C’est une vaste étendue gelée, aux confins nordiques du continent européen. Un territoire isolé et hostile, fait d’arides paysages de toundra, balayés par un climat polaire. Bref, ce n’est pas l’île Maurice. Et pourtant. Le Svalbard fascine, et attire.
De plus en plus de téméraires aventuriers font route vers cet archipel norvégien. Ils viennent de Norvège, de Suède, mais aussi du reste de l’Europe. Au point que, dans quelques années, le Svalbard pourrait bien devenir le hot spot du tourisme arctique. Pourrait, car un léger obstacle se dresse sur le chemin neigeux de ces touristes de l’extrême : au Svalbard, les ours polaires sont (presque) aussi nombreux que les humains.

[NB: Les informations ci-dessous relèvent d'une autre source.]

(* ===== verification/PoolInfo.v ===== *)
(** The runtime state the migration code shares, its byte streams, and the
    table of live objects ([Pool_Info], wasm_memory.c): every block the runtime
    allocates is recorded with its kind, its size and its offset from the base
    of the memory pool ([p_abs], the address that survives a migration). *)
From stdpp Require Import base gmap list numbers strings.
From Stdlib Require Import Strings.Byte ZArith Lia.
From S2P Require Import Prelude CMemory WasmTypes.

(** * Data *)

(** One [Pool_Info] node.  [Pool_Info.list] links the nodes of the elements of
    one array and [Pool_Info.next] the arrays; the model has the first as
    [chain] and the second as the order of the list [root_info]. *)
Record Pool_Elem := mkElem {
  p_abs : Z;              (* int *)
  p_raw : Z;              (* void * *)
  size : Z;               (* int *)
  type : Data_Type
}.

Record Pool_Info := mkInfo {
  head :> Pool_Elem;
  chain : list Pool_Elem  (* the nodes reached through [list] *)
}.

Definition elems (i : Pool_Info) : list Pool_Elem := head i :: chain i.
Definition all_elems (root : list Pool_Info) : list Pool_Elem := root ≫= elems.
#[global] Arguments all_elems : simpl never.

(** A [FILE *] open for writing holds what was written, one open for reading
    holds what is left to read. *)
Inductive file :=
| FClosed
| FWrite (bs : list byte)
| FRead (bs : list byte).

Record world := mkWorld {
  wmem : mem;
  w_fp : file;                      (* dump.img *)
  w_gp : file;                      (* frame.img *)
  root_info : list Pool_Info;
  root_frame : list Pool_Info;
  pool_allocator : Z;               (* base of the pool *)
  dump_base : Z;                    (* statics of wasm_dump.c *)
  wasm_module : Z;
  dump_exec_env : Z;
  r_module : Z;                     (* statics of wasm_restore.c *)
  r_module_inst : Z;
  r_exec_env : Z
}.

Definition set_mem (m : mem) (w : world) : world :=
  mkWorld m (w_fp w) (w_gp w) (root_info w) (root_frame w) (pool_allocator w)
    (dump_base w) (wasm_module w) (dump_exec_env w) (r_module w) (r_module_inst w) (r_exec_env w).
Definition set_fp (f : file) (w : world) : world :=
  mkWorld (wmem w) f (w_gp w) (root_info w) (root_frame w) (pool_allocator w)
    (dump_base w) (wasm_module w) (dump_exec_env w) (r_module w) (r_module_inst w) (r_exec_env w).
Definition set_gp (f : file) (w : world) : world :=
  mkWorld (wmem w) (w_fp w) f (root_info w) (root_frame w) (pool_allocator w)
    (dump_base w) (wasm_module w) (dump_exec_env w) (r_module w) (r_module_inst w) (r_exec_env w).
Definition set_root_info (l : list Pool_Info) (w : world) : world :=
  mkWorld (wmem w) (w_fp w) (w_gp w) l (root_frame w) (pool_allocator w)
    (dump_base w) (wasm_module w) (dump_exec_env w) (r_module w) (r_module_inst w) (r_exec_env w).
Definition set_root_frame (l : list Pool_Info) (w : world) : world :=
  mkWorld (wmem w) (w_fp w) (w_gp w) (root_info w) l (pool_allocator w)
    (dump_base w) (wasm_module w) (dump_exec_env w) (r_module w) (r_module_inst w) (r_exec_env w).
Definition set_dump_base (p : Z) (w : world) : world :=
  mkWorld (wmem w) (w_fp w) (w_gp w) (root_info w) (root_frame w) (pool_allocator w)
    p (wasm_module w) (dump_exec_env w) (r_module w) (r_module_inst w) (r_exec_env w).
Definition set_WASMModule (p : Z) (w : world) : world :=
  mkWorld (wmem w) (w_fp w) (w_gp w) (root_info w) (root_frame w) (pool_allocator w)
    (dump_base w) p (dump_exec_env w) (r_module w) (r_module_inst w) (r_exec_env w).
Definition set_WASMExecEnv (p : Z) (w : world) : world :=
  mkWorld (wmem w) (w_fp w) (w_gp w) (root_info w) (root_frame w) (pool_allocator w)
    (dump_base w) (wasm_module w) p (r_module w) (r_module_inst w) (r_exec_env w).
Definition set_r_module (p : Z) (w : world) : world :=
  mkWorld (wmem w) (w_fp w) (w_gp w) (root_info w) (root_frame w) (pool_allocator w)
    (dump_base w) (wasm_module w) (dump_exec_env w) p (r_module_inst w) (r_exec_env w).
Definition set_r_module_inst (p : Z) (w : world) : world :=
  mkWorld (wmem w) (w_fp w) (w_gp w) (root_info w) (root_frame w) (pool_allocator w)
    (dump_base w) (wasm_module w) (dump_exec_env w) (r_module w) p (r_exec_env w).
Definition set_r_exec_env (p : Z) (w : world) : world :=
  mkWorld (wmem w) (w_fp w) (w_gp w) (root_info w) (root_frame w) (pool_allocator w)
    (dump_base w) (wasm_module w) (dump_exec_env w) (r_module w) (r_module_inst w) p.

Abbreviation C := (M world).

(** * Memory access and streams *)

Definition ld (n : Z) (a : Z) : C Z := gets (fun w => load_Z (wmem w) a n).
Definition st (n : Z) (a v : Z) : C unit := modify (fun w => set_mem (store_Z (wmem w) a n v) w).

Inductive stream := FP | GP.
Definition get_file (s : stream) (w : world) : file :=
  match s with FP => w_fp w | GP => w_gp w end.
Definition set_file (s : stream) (f : file) (w : world) : world :=
  match s with FP => set_fp f w | GP => set_gp f w end.

(** [fwrite] of the bytes of a local variable, and of [size * n] bytes at an
    address.  On a stream open for reading it fails and changes nothing.  A
    negative count is converted to [size_t], a read far out of bounds. *)
Definition fwrite_bytes (s : stream) (bs : list byte) : C unit := modify (fun w =>
  match get_file s w with
  | FWrite out => set_file s (FWrite (out ++ bs)) w
  | _ => w
  end).

Definition fwrite (s : stream) (a size n : Z) : C unit := fun w =>
  if n <? 0 then Stuck
  else fwrite_bytes s (load (wmem w) a (Z.to_nat (size * n))) w.

Definition fwrite_int (s : stream) (v : Z) : C unit := fwrite_bytes s (le_bytes 4 v).

(** [fread] of [n] bytes; a short read leaves the destination indeterminate, and
    the code goes on to use it. *)
Definition fread_bytes (s : stream) (n : Z) : C (list byte) := fun w =>
  match get_file s w with
  | FRead rest =>
      if (n <? 0) || (Z.of_nat (length rest) <? n) then Stuck
      else Ok (take (Z.to_nat n) rest) (set_file s (FRead (drop (Z.to_nat n) rest)) w)
  | _ => Stuck
  end.

Definition fread (s : stream) (a size n : Z) : C unit :=
  let* bs := fread_bytes s (size * n) in
  modify (fun w => set_mem (store (wmem w) a bs) w).

Definition fread_int (s : stream) : C Z :=
  let* bs := fread_bytes s 4 in mret (int32 (le_Z bs)).
Definition fread_uint (s : stream) (n : Z) : C Z :=
  let* bs := fread_bytes s n in mret (le_Z bs).

(** * Searching the table (wasm_memory.c) *)

Fixpoint find_chain (p : Pool_Elem → bool) (e : Pool_Elem) (rest : list Pool_Elem) :
    option Pool_Info :=
  if p e then Some (mkInfo e rest)
  else match rest with
       | [] => None
       | e' :: rest' => find_chain p e' rest'
       end.

Fixpoint find_info (p : Pool_Elem → bool) (root : list Pool_Info) : option Pool_Info :=
  match root with
  | [] => None
  | i :: root =>
      match find_chain p (head i) (chain i) with
      | Some r => Some r
      | None => find_info p root
      end
  end.

(** A null pointer is [None]; a miss ends the process. *)
Definition get_raw (addr : Z) : C (option Pool_Info) := fun w =>
  if addr =? NULL then Ok None w
  else match find_info (fun e => p_raw e =? addr) (root_info w) with
       | Some r => Ok (Some r) w
       | None => Exited 1
       end.

Definition get_info (abs : Z) : C (option Pool_Info) := fun w =>
  if abs =? -1 then Ok None w
  else match find_info (fun e => abs =? p_abs e) (root_info w) with
       | Some r => Ok (Some r) w
       | None => Exited 1
       end.

Definition get_frame_info (abs : Z) : C (option Pool_Info) := fun w =>
  if abs =? -1 then Ok None w
  else match find (fun i => p_abs (head i) =? abs) (root_frame w) with
       | Some r => Ok (Some r) w
       | None => Exited 1
       end.

Definition get_root_frame_info : C (list Pool_Info) := gets root_frame.
Definition get_base_addr : C Z := gets pool_allocator.

(** [abs_translation]: the offsets of every node for the current pool. *)
Definition retranslate (base : Z) (e : Pool_Elem) : Pool_Elem :=
  mkElem (int32 (p_raw e - base)) (p_raw e) (size e) (type e).

Definition abs_translation : C unit := modify (fun w =>
  set_root_info
    (map (fun i => mkInfo (retranslate (pool_allocator w) (head i))
                          (map (retranslate (pool_allocator w)) (chain i)))
         (root_info w)) w).

(** * Recording and forgetting objects *)

Definition alloc_node (addr : Z) (t : Data_Type) (n : Z) (w : world) : world :=
  set_root_info (mkInfo (mkElem (int32 (addr - pool_allocator w)) addr (int32 n) t) []
                 :: root_info w) w.

Definition alloc_info_buf (addr : Z) (t : Data_Type) (n : Z) : C unit :=
  if addr =? NULL then mexit 1 else modify (alloc_node addr t n).

Definition alloc_info (addr : Z) (t : Data_Type) : C unit :=
  (if decide (t = WASMModuleT) then modify (set_WASMModule addr) else skip) ;;;
  alloc_info_buf addr t 1.

Definition alloc_info_ex (addr : Z) (t : Data_Type) (n : Z) : C unit :=
  if addr =? NULL then mexit 1
  else (if decide (t = WASMExecEnvT) then modify (set_WASMExecEnv addr) else skip) ;;;
       modify (alloc_node addr t n).

(** The cases of the [switch] of [alloc_infos]: no case, the element size of the
    case, or a case whose structure is not modelled. *)
Inductive infos_case := NoCase | CaseSize (n : Z) | CaseOther.

Definition case_infos (t : Data_Type) : infos_case :=
  match t with
  | charT => CaseSize (sizeof tchar)
  | uint8T => CaseSize (sizeof u8)
  | uint16T => CaseSize (sizeof u16)
  | uint32T => CaseSize (sizeof u32)
  | uint64T => CaseSize (sizeof u64)
  | WASIArgumentsT => CaseSize (sizeof WASIArguments)
  | wasi_iovec_tT | wasi_ciovec_tT => CaseSize (sizeof (TStruct [("buf", ptr); ("buf_len", u64)]))
  | wasm_val_tT => CaseSize (sizeof wasm_val_t)
  | WASMExecEnvT => CaseSize (sizeof WASMExecEnv)
  | WASMModuleCommonT => CaseSize (sizeof WASMModuleCommon)
  | WASMModuleMemConsumptionT => CaseSize (sizeof WASMModuleMemConsumption)
  | WASMModuleInstMemConsumptionT => CaseSize (sizeof WASMModuleInstMemConsumption)
  | WASMMemoryInstanceCommonT => CaseSize (sizeof WASMMemoryInstanceCommon)
  | WASMSectionT => CaseSize (sizeof WASMSection)
  | WASMModuleT => CaseSize (sizeof WASMModule)
  | WASMFunctionT => CaseSize (sizeof WASMFunction)
  | WASMGlobalT => CaseSize (sizeof WASMGlobal)
  | WASMExportT => CaseSize (sizeof WASMExport)
  | V128T => CaseSize (sizeof V128)
  | WASMValueT => CaseSize (sizeof WASMValue)
  | InitializerExpressionT => CaseSize (sizeof InitializerExpression)
  | WASMTypeT => CaseSize (sizeof WASMType)
  | WASMTableT => CaseSize (sizeof WASMTable)
  | WASMMemoryT => CaseSize (sizeof WASMMemory)
  | WASMTableImportT => CaseSize (sizeof WASMTableImport)
  | WASMMemoryImportT => CaseSize (sizeof WASMMemoryImport)
  | WASMFunctionImportT => CaseSize (sizeof WASMFunctionImport)
  | WASMGlobalImportT => CaseSize (sizeof WASMGlobalImport)
  | WASMImportT => CaseSize (sizeof WASMImport)
  | WASMTableSegT => CaseSize (sizeof WASMTableSeg)
  | WASMDataSegT => CaseSize (sizeof WASMDataSeg)
  | BlockAddrT => CaseSize (sizeof BlockAddr)
  | StringNodeT => CaseSize (sizeof StringNode)
  | WASMBranchBlockT => CaseSize (sizeof WASMBranchBlock)
  | WASMInterpFrameT | WASMRuntimeFrameT => CaseSize (sizeof WASMInterpFrame)
  | ConstT => CaseSize (sizeof Const)
  | WASMModuleInstanceT => CaseSize (sizeof WASMModuleInstance)
  | WASMFunctionInstanceT => CaseSize (sizeof WASMFunctionInstance)
  | WASMMemoryInstanceT => CaseSize (sizeof WASMMemoryInstance)
  | WASMTableInstanceT => CaseSize (sizeof WASMTableInstance)
  | WASMGlobalInstanceT => CaseSize (sizeof WASMGlobalInstance)
  | WASMExportFuncInstanceT => CaseSize (sizeof WASMExportFuncInstance)
  | charTT | base_addrT | WASMThreadArgT | ExternRefMapNodeT | fd_tableT | fd_prestatsT
  | argv_environ_valuesT | uvwasi_tT | uvwasi_preopen_tT | WASMRegisteredModuleT
  | LoadingModuleT | WASMFunctionTT | WASMTypeTT | WASMDataSegTT | WASMMemoryInstanceTT
  | WASMTableInstanceTT | WASMExportGlobInstanceT | WASMSubModInstNodeT
  | BranchBlockPatchT | WASI_FILE_T => NoCase
  | _ => CaseOther
  end.

(** The nodes [CASE_INFOS] links after the first, for the indices [1 .. n-1]. *)
Definition infos_chain (base addr esize n : Z) (t : Data_Type) : list Pool_Elem :=
  map (fun i => mkElem (int32 (addr - base + i * esize)) (addr + i * esize) (-1) t)
      (seqZ 1 (n - 1)).

Definition alloc_infos (addr : Z) (t : Data_Type) (n : Z) : C unit :=
  if addr =? NULL then mexit 1
  else match case_infos t with
       | NoCase => modify (alloc_node addr t n)
       | CaseOther => mstuck
       | CaseSize esize => modify (fun w =>
           set_root_info
             (mkInfo (mkElem (int32 (addr - pool_allocator w)) addr (int32 n) t)
                     (infos_chain (pool_allocator w) addr esize n t) :: root_info w) w)
       end.

(** [free_info]: drops the first node whose head is at [addr], from the object
    list or else from the frame list.  (The last loop of the source compares
    the address of a table node with [addr]; table nodes live outside the pool,
    so it never finds one and the process ends.) *)
Fixpoint remove_raw (addr : Z) (root : list Pool_Info) : option (list Pool_Info) :=
  match root with
  | [] => None
  | i :: root =>
      if p_raw i =? addr then Some root
      else match remove_raw addr root with
           | Some root' => Some (i :: root')
           | None => None
           end
  end.

Definition free_info (addr : Z) : C unit := fun w =>
  match remove_raw addr (root_info w) with
  | Some l => Ok tt (set_root_info l w)
  | None =>
      match remove_raw addr (root_frame w) with
      | Some l => Ok tt (set_root_frame l w)
      | None => Exited 1
      end
  end.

L’archipel comptait en 2016 quelque 2 667 habitants, répartis sur deux îles, Spitzberg, et la bien nommée île aux Ours. Voilà pour les humains. Côté Ursus maritimus, de son petit nom latin, les chiffres sont moins précis. Mais les scientifiques estiment que près de 3 000 ours blancs peupleraient la région, dont au moins un millier directement installés sur l’archipel. Autrement dit, les ours sont chez eux au Svalbard. Les rencontres humains-ours y sont d’ailleurs quotidiennes. Les premiers ont appris à éviter les seconds, parce que l’animal est une espèce protégée mais aussi pour ne pas finir en compote.
Cette fragile cohabitation est toutefois en sursis. À mesure que le tourisme se développe, l’équilibre risque en effet de rompre. Au détriment de l’ours.

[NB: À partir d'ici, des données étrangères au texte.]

(* ===== verification/Table.v ===== *)
(** The table of live objects keeps its invariant: every node holds the offset
    of its object from the base of the pool, and no object is recorded twice.
    From it follow the lookups: an object is found by its address and by its
    offset, and an object that was freed is not found any more. *)
From stdpp Require Import base gmap list numbers strings.
From Stdlib Require Import Strings.Byte ZArith Lia.
From S2P Require Import Prelude CMemory WasmTypes PoolInfo.

(** * The invariant *)

(** Objects lie behind the allocator structure at the base of the pool and
    within 2 GB of it, so that an offset fits an [int]. *)
Definition near (base a : Z) : Prop := 0 < a - base < 2 ^ 31.

Definition elem_at (base : Z) (e : Pool_Elem) : Prop :=
  p_abs e = int32 (p_raw e - base).

Record table_ok (base : Z) (root : list Pool_Info) : Prop := {
  tk_abs : Forall (elem_at base) (all_elems root);
  tk_near : Forall (fun e => near base (p_raw e)) (all_elems root);
  tk_raw : NoDup (p_raw <$> all_elems root)
}.

Lemma near_abs base e : elem_at base e → near base (p_raw e) → p_abs e = p_raw e - base.
Proof. intros -> ?. apply int32_small. unfold near in *. lia. Qed.

Lemma all_elems_cons i root : all_elems (i :: root) = elems i ++ all_elems root.
Proof. done. Qed.

Lemma all_elems_app l k : all_elems (l ++ k) = all_elems l ++ all_elems k.
Proof. apply bind_app. Qed.

Lemma in_all_elems e root : e ∈ all_elems root ↔ ∃ i, i ∈ root ∧ e ∈ elems i.
Proof. unfold all_elems. rewrite list_elem_of_bind. firstorder. Qed.

Lemma NoDup_p_abs base root : table_ok base root → NoDup (p_abs <$> all_elems root).
Proof.
  intros [Ha Hn Hr]. induction (all_elems root) as [|e l IH]; [constructor|].
  apply Forall_cons in Ha as [Ha1 Ha], Hn as [Hn1 Hn].
  apply NoDup_cons in Hr as [Hni Hr]. constructor; [|auto].
  intros (e'&E&Hin)%list_elem_of_fmap. apply Hni. apply list_elem_of_fmap. exists e'.
  split; [|done]. rewrite Forall_forall in *.
  rewrite (near_abs base e), (near_abs base e') in E by auto. lia.
Qed.

(** * Lookups *)

(** The first node of a list with a key that no other node has. *)
Lemma find_chain_some p e rest r :
  find_chain p e rest = Some r → ∃ pre, e :: rest = pre ++ elems r ∧ p (head r) = true
                                        ∧ Forall (fun x => p x = false) pre.
Proof.
  revert e. induction rest as [|e' rest IH]; intros e; simpl; destruct (p e) eqn:E; intros H;
    simplify_eq.
  - by exists [].
  - by exists [].
  - destruct (IH e' H) as (pre&->&?&?). exists (e :: pre). split; [done|]. auto.
Qed.

Lemma find_chain_none p e rest :
  find_chain p e rest = None ↔ Forall (fun x => p x = false) (e :: rest).
Proof.
  revert e. induction rest as [|e' rest IH]; intros e; simpl; destruct (p e) eqn:E.
  - split; [done|]. inversion 1. congruence.
  - split; [|done]. intros _. by repeat constructor.
  - split; [done|]. inversion 1. congruence.
  - rewrite IH. split; [by constructor|]. by inversion 1.
Qed.

Lemma find_info_some p root r :
  find_info p root = Some r →
  ∃ i pre, i ∈ root ∧ elems i = pre ++ elems r ∧ p (head r) = true.
Proof.
  induction root as [|i root IH]; simpl; [done|].
  destruct (find_chain p (head i) (chain i)) as [r'|] eqn:E; intros H.
  - simplify_eq. destruct (find_chain_some _ _ _ _ E) as (pre&?&?&_).
    exists i, pre. split; [left|done].
  - destruct (IH H) as (j&pre&?&?&?). exists j, pre. split; [by right|done].
Qed.

Lemma find_info_none p root :
  find_info p root = None ↔ Forall (fun e => p e = false) (all_elems root).
Proof.
  induction root as [|i root IH]; [by split|]. cbn [find_info].
  rewrite all_elems_cons, Forall_app, <- IH. unfold elems.
  rewrite <- (find_chain_none p (head i) (chain i)).
  destruct (find_chain p (head i) (chain i)); intuition congruence.
Qed.

Lemma find_info_app p l k :
  find_info p (l ++ k) = match find_info p l with Some r => Some r | None => find_info p k end.
Proof.
  induction l as [|i l IH]; [done|]. cbn [app find_info]. by destruct (find_chain p (head i) (chain i)).
Qed.

(** An element belongs to one object. *)
Lemma same_info {K} (key : Pool_Elem → K) root i j e e2 :
  NoDup (key <$> all_elems root) → i ∈ root → j ∈ root → e ∈ elems i → e2 ∈ elems j → key e = key e2 → i = j.
Proof.
  induction root as [|x root IH]; [by intros _ H%not_elem_of_nil|].
  rewrite all_elems_cons, fmap_app. intros (_&Hd&Hn)%NoDup_app Hi Hj He He2 Ek.
  assert (∀ y a b, y ∈ root → a ∈ elems x → b ∈ elems y → key a = key b → False) as Hx.
  { intros y a b Hy Ha Hb E. apply (Hd (key a)); [by apply list_elem_of_fmap_2|]. rewrite E.
    apply list_elem_of_fmap_2, in_all_elems. by exists y. }
  apply elem_of_cons in Hi as [->|Hi], Hj as [->|Hj]; [done|..]; [| |by apply IH].
  - by destruct (Hx j e e2).
  - by destruct (Hx i e2 e).
Qed.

Il faut dire que le Svalbard a des atouts, d’un point de vue touristique. Exploration de glaciers, expéditions en chiens de traineau, fjords et front de mer ciselé, observation du renard arctique… Le tout, sous un soleil permanent de mai à fin août, et à seulement trois heures de vol d’Oslo, la capitale norvégienne.
Photo © Kitty Terwolbeck
Les amateurs d’aventures ne s’y trompent pas. Le tourisme est en plein essor. L’archipel, fortuitement découvert en 1 596 par l’explorateur hollandais Willen Barents (il cherchait en fait le fameux passage du nord-est), affiche complet : le nombre des nuitées a ainsi bondi de 45% entre 2012 et 2015, passant de 90 000 à 130 000. 66% d’entre elles sont imputables aux vacanciers. Un tiers des emplois du Svalbard sont aujourd’hui liés au tourisme.
Résultat, les rencontres ours-humains se multiplient. Or, lorsqu’une de ces rencontres tourne au vinaigre, c’est toujours au désavantage de l’ours. La légitime défense autorise les humains à abattre l’animal. En moyenne, 1 ou 2 ours étaient abattus chaque année au Svalbard. En 2016, ce sont 4 ours qui ont été éliminés pour raison de sécurité. Le chiffre risque d’augmenter sérieusement les prochaines années.
Une situation qui a alerté jusqu’au directeur général du WWF, Marco Lambertini. Celui-ci a ainsi mis en garde les pouvoirs publics locaux : « Il est important que les autorités de Svalbard revoient régulièrement les mesures qui limitent le nombre d’interactions entre humains et ours polaires, à mesure que celles-ci augmentent ».
Avis aux amateurs, donc : visiter Svalbard, oui, mais pas n’importe comment ! Les autorités locales et associations environnementales ont d’ores et déjà établi un certain nombre de bonnes pratiques, afin que le développement du tourisme sur l’archipel soit le moins invasif et le plus écologique possible.
Outre les recommandations habituelles (ne rien prélever dans la nature, ne laisser aucune trace de son passage, etc.), deux règles simples doivent permettre de maîtriser les contacts homme-animal. Il est d’abord interdit d’attirer, de suivre ou même de partir à la recherche d’ours. L’idée : on en croise un si l’on est chanceux, mais on ne se lance pas dans une chasse à la bête. Ensuite, il est fortement recommandé de choisir l’option collective, via une agence touristique locale. À Svalbard, mieux vaut être accompagné par des pros que voguer en solo.
On conseillera aussi de préférer la contemplation sereine de la rando à l’adrénaline bruyante des motoneiges.